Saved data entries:
(** * pr-scheduler: the scheduled-merge workflow of [main.go]

    A shallow embedding of the Bubble Tea model of [main.go] (its data
    types, messages, commands with their bodies, the [Update] function with
    its three key handlers, and [View]), followed by the properties of the
    scheduled-merge workflow.

    Conventions of the embedding.
    - Go [int] values that are only compared or printed (PR numbers) are [Z];
      the one place where the program does arithmetic on an [int]
      ([m.height-5]) writes the 64-bit wrap-around out.
    - A [time.Time] is its wall-clock instant, in nanoseconds since Go's
      zero time (January 1, year 1, 00:00 UTC), together with its monotonic
      clock reading when it carries one ([time.Now()] and the time of a
      tick do, a parsed time and [time.Time{}] do not); a [time.Duration]
      is a number of nanoseconds.  The location and the limits of the
      representable range are not modelled.
    - An [error] is [option string]: [None] is [nil], [Some e] an error
      whose [Error()] text is [e].
    - A [tea.Cmd] is the list of commands it stands for ([nil] is the empty
      list, [tea.Batch] is concatenation).  Every command is paired with the
      index in [m.scheduled] of the entry whose handling issued it; that
      index is ghost data, [cmdsOf] forgets it.
    - [Update] returns [None] where the Go code panics (the one nil
      dereference of [m.schedFor] in [updateTimePickerKey]).
    - What the program takes from the Go standard library and from the
      [bubbles] widgets is the interface [Host]. *)

From Stdlib Require Import ZArith Bool Lia.
From stdpp Require Import base list strings pretty.

Local Open Scope Z_scope.

(** ** Package [time] *)

Module time.
Definition Duration := Z.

Exercise description: Reproduce the full set of records precisely.

Result below:
(** * pr-scheduler: the scheduled-merge workflow of [main.go]

    A shallow embedding of the Bubble Tea model of [main.go] (its data
    types, messages, commands with their bodies, the [Update] function with
    its three key handlers, and [View]), followed by the properties of the
    scheduled-merge workflow.

    Conventions of the embedding.
    - Go [int] values that are only compared or printed (PR numbers) are [Z];
      the one place where the program does arithmetic on an [int]
      ([m.height-5]) writes the 64-bit wrap-around out.
    - A [time.Time] is its wall-clock instant, in nanoseconds since Go's
      zero time (January 1, year 1, 00:00 UTC), together with its monotonic
      clock reading when it carries one ([time.Now()] and the time of a
      tick do, a parsed time and [time.Time{}] do not); a [time.Duration]
      is a number of nanoseconds.  The location and the limits of the
      representable range are not modelled.
    - An [error] is [option string]: [None] is [nil], [Some e] an error
      whose [Error()] text is [e].
    - A [tea.Cmd] is the list of commands it stands for ([nil] is the empty
      list, [tea.Batch] is concatenation).  Every command is paired with the
      index in [m.scheduled] of the entry whose handling issued it; that
      index is ghost data, [cmdsOf] forgets it.
    - [Update] returns [None] where the Go code panics (the one nil
      dereference of [m.schedFor] in [updateTimePickerKey]).
    - What the program takes from the Go standard library and from the
      [bubbles] widgets is the interface [Host]. *)

From Stdlib Require Import ZArith Bool Lia.
From stdpp Require Import base list strings pretty.

Local Open Scope Z_scope.

(** ** Package [time] *)

Module time.
Definition Duration := Z.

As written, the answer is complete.